3. Nyuta, Svetik and Meri takes us to 1960 when Nyuta, now separated from Svetik, manages to get a letter smuggled to him in the USSR. Nyuta and Sergei fly to New York for Richter’s tour and Carnegie Hall debut, collected by Meri and her husband Fritz who take them to Boston where they all meet with Sevtik and his wife Nina. There is much written here about Richter’s tour, the music and photographs, many informal. There is a further meeting with his mother in Bayreuth in 1961 but relations were poor, Richter later writing ‘My mother died for me a long time ago…’

4. More Tours of America covers Aunt Meri’s trip to Salzburg and her meeting with Svetik and Nina as well as the pianist’s concerts in Canada and US tour. There is fascinating information about Richter’s technique and practice methods as well as 1970’s photos of the pianist with fellow pianist Misha Dichter and Nina with violinist David Oistrakh.

5. Sorrow and Joy brings the death of Sviatoslav Richter’s godfather, his Uncle Kolya (Nikolai Reincke) (1891-1975), Richter’s European tours and his alleged financial problems, something that his wife Nina spoke of but Svetik denied. Aunt Meri accompanied her nephew on these Europe tours.

6. Reginald and Dora covers correspondence between Meri and Svetik where she writes on Svetik’s life as an artist and all the travelling and touring. In her diary she is even more critical of her nephew’s lifestyle writing ‘…he is exceedingly capricious, wilful and does things that are obviously bad for his health. He only considers his own wishes…’  Yet there are photographs of a very relaxed Richter, taken on tour.  

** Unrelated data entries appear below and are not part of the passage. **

(** The store of a domain that begins on a file in use. *)
Lemma BeginDisk_shared s f magic n ft :
  FileStore_new n ft = Ok s → ft ≠ kPosixFile → (chunk | n) → 0 < n < 2 ^ 50 → chunk ≤ offset_ f ≤ 2 ^ 50 →
  (chunk | offset_ f) → offset_ f ≤ zlen (contents_ f) →
  ∃ s', BeginDisk use_pfs s f magic = (s', f) ∧ ready s' ∧ CHECK_FLAG (mode_ s') kBoundedMode = true ∧
    file_rep use_pfs (ds_ s') f [] ∧ written_len_ (ds_ s') = offset_ f ∧ d_size_ (ds_ s') = n ∧ buf_used (ds_ s') = 0.
Proof.
  intros Hnew Hft Hn Hn2 Hoff Hal Hlen. apply bind_Ok in Hnew as (d & Hd & [= <-]).
  unfold DataStore_new in Hd. rewrite new_array_Ok, ret_bind in Hd by lia. injection Hd as <-.
  unfold BeginDisk. cbn [ftype_]. rewrite (proj2 (Z.eqb_neq ft kPosixFile)) by done. cbn [negb].
  unfold InitFile, GetFileSize. rewrite (proj2 (Z.ltb_ge _ chunk)) by lia.
  eexists. split; [done|]. unfold ready, buf_used; cbn. split_and!; try done.
  pose proof (chunk_pos use_pfs). exists (replicate (Z.to_nat n) None). unfold shape; cbn. rewrite zlen_replicate by lia.
  split_and!; try done; try lia; try apply Z.divide_0_r. all: intros; lia.
Qed.

(** A parent whose tail was moved to the end of its last chunk. *)
Lemma PadZeros_shape s f bs : stored use_pfs s f bs → written_len_ (ds_ s) + zlen bs ≤ 2 ^ 51 →
  ∃ p, shape use_pfs (with_ds (PadZeros use_pfs (ds_ s) 0).2 s).(ds_) p ∧
    ready (with_ds (PadZeros use_pfs (ds_ s) 0).2 s).
Proof.
  intros (Hrdy & _ & (p & (Hp & Hl & Hsz & Hs & Hha & Hwa & Hht & Hw & Hb & Hu) & Ht & _) & _ & Hu' & _) Hmax.
  pose proof (chunk_pos use_pfs). exists p. split; [|done]. unfold shape; cbn. rewrite Z.add_0_r, u64_small by lia.
  pose proof (align_up_spec use_pfs (d_tail_ (ds_ s)) ltac:(lia)) as (Ha & _).
  assert (align_up use_pfs (d_tail_ (ds_ s)) ≤ d_head_ (ds_ s) + d_size_ (ds_ s)).
  { apply align_up_le; [lia|by apply Z.divide_add_r|lia]. }
  split_and!; try done; lia.
Qed.

Lemma child_writes_at thr y kp kc s bs sc n ft magic c :
  stores_ y !! kp = Some s → stored use_pfs s (file_ y) bs → last (buf_list_ y) = Some kp →
  kp ≠ kc → stores_ y !! kc = Some sc → FileStore_new n ft = Ok sc → ft ≠ kPosixFile →
  (chunk | n) → 0 < n < 2 ^ 50 → chunk ≤ written_len_ (ds_ s) → written_len_ (ds_ s) + zlen bs + zlen c ≤ 2 ^ 50 →
  0 < zlen c ≤ n →
  ∃ y1 y2, Begin_disk y kc magic = Ok y1 ∧
    preserve_disk thr y1 kc c = Ok (written_len_ (ds_ s) + align_down use_pfs (zlen bs), y2) ∧
    stores_ y2 !! kp = Some (with_ds (PadZeros use_pfs (ds_ s) 0).2 s) ∧
    (∀ i, 0 ≤ i < zlen c →
       zat (contents_ (file_ y2)) (written_len_ (ds_ s) + align_down use_pfs (zlen bs) + i) = zat c i) ∧
    zlen (contents_ (file_ y)) ≤ zlen (contents_ (file_ y2)).
Proof.
  intros Hk Hst Hlast Hne Hkc Hnew Hft Hn Hn2 Hw Hmax Hc.
  pose proof (chunk_pos use_pfs). pose proof (stored_rest _ _ _ _ Hst) as (Hu & Hh).
  pose proof Hst as (_ & _ & (p & Hsh & Ht & _ & _ & Hz) & _ & _ & Hoff).
  pose proof Hsh as (_ & _ & Hsz & Hs & Hha & Hwa & Hht & _ & _ & Hus).
  destruct (BeginDisk_shared sc (file_ y) magic n ft) as (s1 & Hb & Hrdy1 & Hm1 & Hrep1 & Ew1 & Es1 & Eu1);
    [done|done|done|done|lia|rewrite Hoff; by apply Z.divide_add_r|lia|].
  set (s' := with_ds (PadZeros use_pfs (ds_ s) 0).2 s) in *. set (off := (PadZeros use_pfs (ds_ s) 0).1).
  set (y1 := with_list (buf_list_ y ++ [kc])
    (with_file (SetOffset off (file_ y)) (with_store kp s' (with_file (file_ y) (with_store kc s1 y))))).
  assert (Begin_disk y kc magic = Ok y1) as Hbegin.
  { unfold Begin_disk, store at 1. rewrite Hkc, ret_bind, Hb. unfold InsertBuffer. cbn [buf_list_ with_file with_store].
    rewrite Hlast. unfold store. cbn [stores_ with_file with_store]. rewrite list_lookup_insert_ne, Hk, ret_bind by done. done. }
  assert (stores_ y1 !! kc = Some s1) as Hkc1.
  { cbn. rewrite list_lookup_insert_ne by done. apply list_lookup_insert_eq. by eapply lookup_lt_Some. }
  assert (Hoff' : 0 ≤ off ≤ 2 ^ 60).
  { unfold off. cbn. pose proof (align_up_spec use_pfs (d_tail_ (ds_ s)) ltac:(lia)). rewrite u64_small by lia.
    pose proof (zlen_nonneg c). lia. }
  assert (file_rep use_pfs (ds_ s1) (SetOffset off (file_ y)) []) as Hrep1' by exact Hrep1.
  destruct (PreserveDisk_rep use_pfs thr s1 (SetOffset off (file_ y)) [] c) as (d2 & f2 & Hpres & _ & (Hin2 & _) & _ & _ & _ & _ & Hz2);
    [done|done|done|done|lia|lia|change (zlen []) with 0; lia|]. change ([] ++ c) with c in Hin2.
  change (contents_ (SetOffset off (file_ y))) with (contents_ (file_ y)) in Hz2.
  exists y1, (with_file f2 (with_store kc (with_ds d2 s1) y1)). split; [done|]. split; [|split; [|split; [|done]]].
  - unfold preserve_disk, store. rewrite Hkc1, ret_bind. change (file_ y1) with (SetOffset off (file_ y)).
    rewrite Hpres, ret_bind. change (zlen []) with 0. do 2 f_equal. lia.
  - cbn. rewrite list_lookup_insert_ne by done. apply list_lookup_insert_eq. rewrite length_insert. by eapply lookup_lt_Some.
  - intros i Hi. rewrite <-Hin2 by lia. f_equal. lia.
Qed.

Drawings by Richter show him to have been a very competent artist and an exhibition of his paintings arranged by Yelina, aunt of Richter and mother of Walter, in Tbilisi in 1975 is mentioned.

7. Holding on to Imagination with Both Hands brings more about Aunt Meri including a poem by her as well as further criticism of Richter’s lifestyle. He responds with a drawing showing mountain peaks and valleys representing an interesting life and comparing that with a straight line showing a boring life.  This section covers Aunt Meri’s decline and death in 1984.

Part II: My Life – The Memoirs of Anna Moskalewa-Richter is more of a conventional, though personal account of the family history with old family photographs, including family wedding photographs and accounts of life in pre-revolutionary Russia and Ukraine.

The story runs through World War I and the birth of Svetik as well as revolution and the family change of circumstances. There is an account of Svetik’s early musical life and many photos of the young pianist.

Part III: Sviatoslav Richter as a Young Boy is Aunt Meri’s (Tamata Moskalewa/Dagmar von Reincke) written account in the aftermath of her sister’s illness and death in Zhitomir in 1919. It is in the form of a letter to her friend in Odessa. Sixty years later she sent a typed version to Svetik with an accompanying explanation. This section of the book finishes with The Four Generations Table: A Memoir for Svetik –following ‘grandfather’s table through its history as it is passed through the family.

There is a Glossary of Names and Places and a comprehensive Index. 

No Richter enthusiast will want to be without this fascinating book. Anthony Phillips has done a remarkable job in his editing of what must have been an overwhelming amount of family history.